With Republicans expanding their Senate majority by at least a seat in 2018, the scales of power will tip ever so slightly in the direction of Senate Majority Leader Mitch McConnell.

And whether or not Mississippi Sen. Cindy Hyde-Smith prevails in keeping her seat in the Republican column on Tuesday, there will be some closed-door debate over the ratios of Democrats to Republicans on committees through a traditionally opaque negotiation process.

A victory by former Agriculture Secretary Mike Espy would change the math too.

In a one-seat majority chamber, Republicans have had a one-senator advantage on each standing committee. For McConnell, a Kentucky Republican, and Minority Leader Charles E. Schumer of New York, adjusting some committees will be easier than others.

It won’t take much work to swing the traditionally coveted Finance Committee more in the Republican direction, since Democratic Sens. Bill Nelson of Florida and Claire McCaskill of Missouri both lost their re-election bids.

But other committees get more complicated. The one getting the most attention is the Judiciary Committee, where the committee agenda under the expected incoming chairman, Sen. Lindsey Graham of South Carolina, is likely to be a lightning rod for Democrats pondering presidential campaigns in 2020.

Several of those White House hopefuls already serve on the committee, though an effort to shrink the headcount would likely result in the most junior Democratic member, Sen. Kamala Harris of California, being forced to step aside.

That is unless a more senior member of the committee decided to take an appointment elsewhere, as The Washington Post explained.

After the election of Sen. Doug Jones of Alabama to replace appointed Republican Luther Strange, the committee ratios were adjusted to bring Democrats to within one seat of the GOP majority on panels where there was more of a gap. McConnell and Schumer chose the path of least resistance by adding Democratic seats to Finance and Judiciary (including Harris).

There was precedent for a one-seat margin in a 51-49 chamber, but with a two- or three-seat advantage, the numbers are more flexible.

More progressive Democrats have viewed Harris, a former state attorney general, as among their most effective questioners during committee hearings.

Another potential controversy could arise over the powerful Appropriations Committee, where keeping the status quo or an expansion would be needed to avoid unseating Sen.

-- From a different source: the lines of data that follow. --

Lemma build_plan_valid `{Externals} files rules plan :
  build_plan files rules = Ok plan → Forall valid_dst plan.
Proof.
  intros Hplan. apply build_plan_Ok in Hplan as [_ Hplan].
  apply Forall_lookup. intros i it Hi.
  destruct (Hplan i it Hi) as (f & _ & Hit).
  unfold plan_item in Hit.
  apply bind_Ok_inv in Hit as (segs & _ & Hit).
  apply bind_Ok_inv in Hit as (vars_map & _ & Hit).
  apply bind_Ok_inv in Hit as (new_stem & _ & Hit).
  apply bind_Ok_inv in Hit as (d & Hd & [= <-]).
  pose proof (with_name_Ok_valid _ _ _ Hd) as (_ & ? & ?).
  apply with_name_Ok in Hd as ->. by split.
Qed.

(** ** Conflict resolution *)

(** C2, as the code has it: an unchanged item of the plan is passed on
    without a look at the claimed names, so its destination can be the
    destination of a changed item.  Here [a.txt] stays and [b.txt] is sent to
    [a.txt] as well. *)
Lemma dedupe_keeps_collision :
  ∃ plan out a b,
    conflict collide_rules = "suffix"
    ∧ @build_plan sample_externals
        [file_in_data "a.txt" 1; file_in_data "b.txt" 2] collide_rules = Ok plan
    ∧ dedupe plan collide_rules = Ok out
    ∧ out !! 0%nat = Some a ∧ out !! 1%nat = Some b
    ∧ changed a = false ∧ changed b = true
    ∧ Str.lower (name (dst a)) = Str.lower (name (dst b)).
Proof. do 4 eexists. repeat split; by vm_compute. Qed.

(** C2, amended: the resolver never runs out of rounds, and it returns a
    plan whenever the destinations are names as [with_name] makes them and
    the suffix separator holds no path separator.  Under the auto-suffix
    policy the plan it returns is as long as the input; the items that were
    unchanged in the input are passed on as they are, and no two items that
    were changed in the input have destination names that are equal up to
    case. *)
Theorem dedupe_changed_distinct :
  (∀ plan rules, dedupe plan rules ≠ Raise LoopBound)
  ∧ (∀ plan rules,
       slash_free (suffix_sep rules) → Forall valid_dst plan →
       is_Ok (dedupe plan rules))
  ∧ ∀ plan rules out,
      conflict rules = "suffix" → dedupe plan rules = Ok out →
      length out = length plan
      ∧ (∀ i a b, plan !! i = Some a → out !! i = Some b →
           changed a = false → b = a)
      ∧ (∀ i j a a' b b', i ≠ j →
           plan !! i = Some a → plan !! j = Some a' →
           changed a = true → changed a' = true →
           out !! i = Some b → out !! j = Some b' →
           Str.lower (name (dst b)) ≠ Str.lower (name (dst b'))).
Proof.
  split.
  - intros plan rules. unfold dedupe. destruct (negb _); [done|].
    destruct (foldM _ _ _) as [[seen out]|e] eqn:Hrun; [done|]. simpl.
    intros [= ->]. revert Hrun. apply foldM_never, dedupe_step_bounded.
  - split; [apply dedupe_total|].
    intros plan rules out Hpol Hrun. unfold dedupe in Hrun.
    rewrite Hpol in Hrun. simpl in Hrun.
    apply bind_Ok_inv in Hrun as ([seen out'] & Hrun & [= ->]).
    apply dedupe_loop in Hrun as (Hlen & Hitem & Hdiff). simpl in *.
    split; [done|]. split; [|done].
    intros i a b Ha Hb Hc. specialize (Hitem i a b Ha Hb). by rewrite Hc in Hitem.
Qed.
(** * The busy wait of the foreground *)

Lemma wait_S fuel s :
  wait_pendingRawPixelBufferSwap (S fuel) s =
  if decide (pendingRawPixelBufferSwap s = 0)
  then Some (tt, emit (LD_pendingRawPixelBufferSwap 0) s)
  else match pixel_isr (emit (LD_pendingRawPixelBufferSwap
                                (pendingRawPixelBufferSwap s)) s) with
       | Some (_, s') => wait_pendingRawPixelBufferSwap fuel s'
       | None => None
       end.
Proof.
  simpl. unfold_m. simpl.
  destruct (decide _) as [->|Hne]; [reflexivity|].
  destruct (N.eqb_spec (pendingRawPixelBufferSwap s) 0); [done|reflexivity].
Qed.

Lemma wf_emit e s : wf s -> wf (emit e s).
Proof. intros [? ? ?]. split; assumption. Qed.

(** With a request pending, the wait returns once the scan has wrapped:
    [ticks_before_wrap s + 1] overflows are enough.  On return the
    pointers are exchanged, the flag is clear, the store is as it was
    and the cursor is at the start of a frame. *)
Lemma wait_spec fuel : forall s,
  wf s -> pendingRawPixelBufferSwap s <> 0 ->
  (ticks_before_wrap s < fuel)%nat ->
  exists s',
    wait_pendingRawPixelBufferSwap fuel s = Some (tt, s') /\ wf s' /\
    rawpixelsetbuffer s' = rawpixelsetbuffer s /\
    displayedRawPixelSet s' = bufferedRawPixelSet s /\
    bufferedRawPixelSet s' = displayedRawPixelSet s /\
    pendingRawPixelBufferSwap s' = 0 /\
    cursor s' = (0, 0).
Proof.
  induction fuel as [|fuel IH]; intros s Hwf Hpend Hfuel; [lia|].
  rewrite wait_S. destruct (decide _) as [|_]; [done|].
  set (s0 := emit _ s).
  assert (Hwf0 : wf s0) by by apply wf_emit.
  destruct (decide (phase s0 = 4 /\ currentPixelIndex s0 = PIXEL_COUNT - 1))
    as [Hw|Hw].
  - destruct (pixel_isr_wrap s0 Hw) as (s1 & Hrun & Hst & Hcur & _ & Hsw & Hp1).
    destruct (pixel_isr_wf s0 Hwf0) as (s1' & Hrun' & Hwf1).
    assert (s1' = s1) as -> by congruence.
    rewrite Hrun. destruct (decide _) as [|_]; [done|]. destruct Hsw as [Hd Hb].
    subst s0.
    destruct fuel as [|fuel]; simpl; unfold_m; rewrite Hp1; simpl;
      (eexists; split; [reflexivity|]; split; [by apply wf_emit|];
       norm_emit; repeat split; congruence).
  - destruct (pixel_isr_inside s0 (wf_store _ Hwf0)
                (proj1 (wf_pointers _ Hwf0)) (wf_cursor _ Hwf0) Hw)
      as (s1 & Hrun & Hst & Hd & Hb & Hpend1 & Hcur & _).
    destruct (pixel_isr_wf s0 Hwf0) as (s1' & Hrun' & Hwf1).
    assert (s1' = s1) as -> by congruence.
    destruct (next_cursor_ok s0 s1 (wf_cursor _ Hwf0) Hw Hcur) as [_ Ht].
    rewrite Hrun.
    change (ticks_before_wrap s0) with (ticks_before_wrap s) in Ht.
    subst s0. norm_emit.
    destruct (IH s1 Hwf1) as (s' & Hrun2 & Hwf' & Hst' & Hd' & Hb' & Hp' & Hc').
    { by rewrite Hpend1. }
    { lia. }
    exists s'. split; [done|]. split; [done|].
    repeat split; try done; congruence.
Qed.

Lemma ticks_before_wrap_bound s : (ticks_before_wrap s < 30)%nat.
Proof. unfold ticks_before_wrap, PIXEL_COUNT. lia. Qed.

(** * The foreground entry points *)

Lemma store_lookup_Some bufs set :
  store_ok bufs -> (set < 2)%nat ->
  exists ps, bufs !! set = Some ps /\ length (rawpixels ps) = 6%nat.
Proof.
  intros [Hlen Hall] Hset.
  destruct (lookup_lt_is_Some_2 bufs set) as [ps Hps].
  { rewrite Hlen. change (N.to_nat RAW_PIXEL_SET_BUFFER_COUNT) with 2%nat. lia. }
  exists ps. split; [done|].
  rewrite Forall_lookup in Hall. apply (Hall _ _ Hps).
Qed.

(** [pixel_displayBufferedPixels] returns given fuel for one frame, with
    the pointers exchanged and the set that was buffered now both
    displayed and copied into the new buffered set. *)
Lemma pixel_displayBufferedPixels_spec fuel s :
  wf s -> (30 <= fuel)%nat ->
  exists s' ps,
    pixel_displayBufferedPixels fuel s = Some (tt, s') /\ wf s' /\
    buffered_set s = Some ps /\
    displayedRawPixelSet s' = bufferedRawPixelSet s /\
    bufferedRawPixelSet s' = displayedRawPixelSet s /\
    rawpixelsetbuffer s' = <[displayedRawPixelSet s := ps]> (rawpixelsetbuffer s) /\
    displayed_set s' = Some ps /\
    buffered_set s' = Some ps /\
    pendingRawPixelBufferSwap s' = 0 /\
    cursor s' = (0, 0).
Proof.
  intros Hwf Hfuel.
  pose proof (ticks_before_wrap_bound s) as Hbound.
  set (s0 := emit (ST_pendingRawPixelBufferSwap 1)
               (set_pendingRawPixelBufferSwap 1 s)).
  assert (Hwf0 : wf s0) by (destruct Hwf; split; assumption).
  destruct (wait_spec fuel s0 Hwf0) as (s1 & Hrun & Hwf1 & Hst & Hd & Hb & Hp & Hc).
  { discriminate. }
  { change (ticks_before_wrap s0) with (ticks_before_wrap s). lia. }
  change (rawpixelsetbuffer s0) with (rawpixelsetbuffer s) in Hst.
  change (bufferedRawPixelSet s0) with (bufferedRawPixelSet s) in Hd.
  change (displayedRawPixelSet s0) with (displayedRawPixelSet s) in Hb.
  destruct (wf_pointers s Hwf) as (Hdlt & Hblt & Hne).
  destruct (store_lookup_Some _ _ (wf_store s Hwf) Hblt) as (ps & Hps & Hlen).
  assert (Hdlen : (displayedRawPixelSet s < length (rawpixelsetbuffer s))%nat).
  { destruct (store_lookup_Some _ _ (wf_store s Hwf) Hdlt) as (ps' & Hps' & _).
    apply lookup_lt_is_Some. eauto. }
  eexists. exists ps.
  split.
  { unfold pixel_displayBufferedPixels, bind at 1.
    unfold store_pendingRawPixelBufferSwap, modify. fold s0.
    unfold bind at 1. rewrite Hrun.
    unfold_m. unfold memcpy_rawpixelset.
    rewrite Hst, Hd, Hb, Hps.
    destruct (decide _) as [_|Hn]; [reflexivity|done]. }
  unfold displayed_set, buffered_set, cursor in *. simpl.
  rewrite Hd, Hb.
  split.
  { split; simpl.
    - apply store_ok_insert; [apply (wf_store s Hwf)|done].
    - unfold pointers_ok. simpl. lia.
    - apply (wf_cursor s1 Hwf1). }
  split; [done|]. split; [done|]. split; [done|]. split; [done|].
  split.
  { rewrite list_lookup_insert_ne by done. exact Hps. }
  split.
  { by rewrite list_lookup_insert_eq. }
  split; [done|]. exact Hc.
Qed.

Chris Van Hollen, the Maryland Democrat  who is the outgoing chairman of the Democratic Senatorial Campaign Committee.

Van Hollen, who succeeded a senior appropriator and fellow Marylander in Barbara A. Mikulski, is the only representative from the national capital region on the Senate Appropriations Committee.

While the negotiations over seats are conducted at the leadership level, a resolution to organize the Senate at the start of the new Congress in January technically must be adopted by the Senate, and while the organizing resolution is most often adopted by unanimous consent, it technically can be filibustered.

So it is entirely possible that both Harris and Van Hollen will stay in their respective posts.

The same is true of the resolutions that appoint members of the majority and minority parties to standing committees. Once the ratios are basically known, the real jockeying will begin for seats for new and existing members, with the Senate by and large operating as it always does: when seniority rules.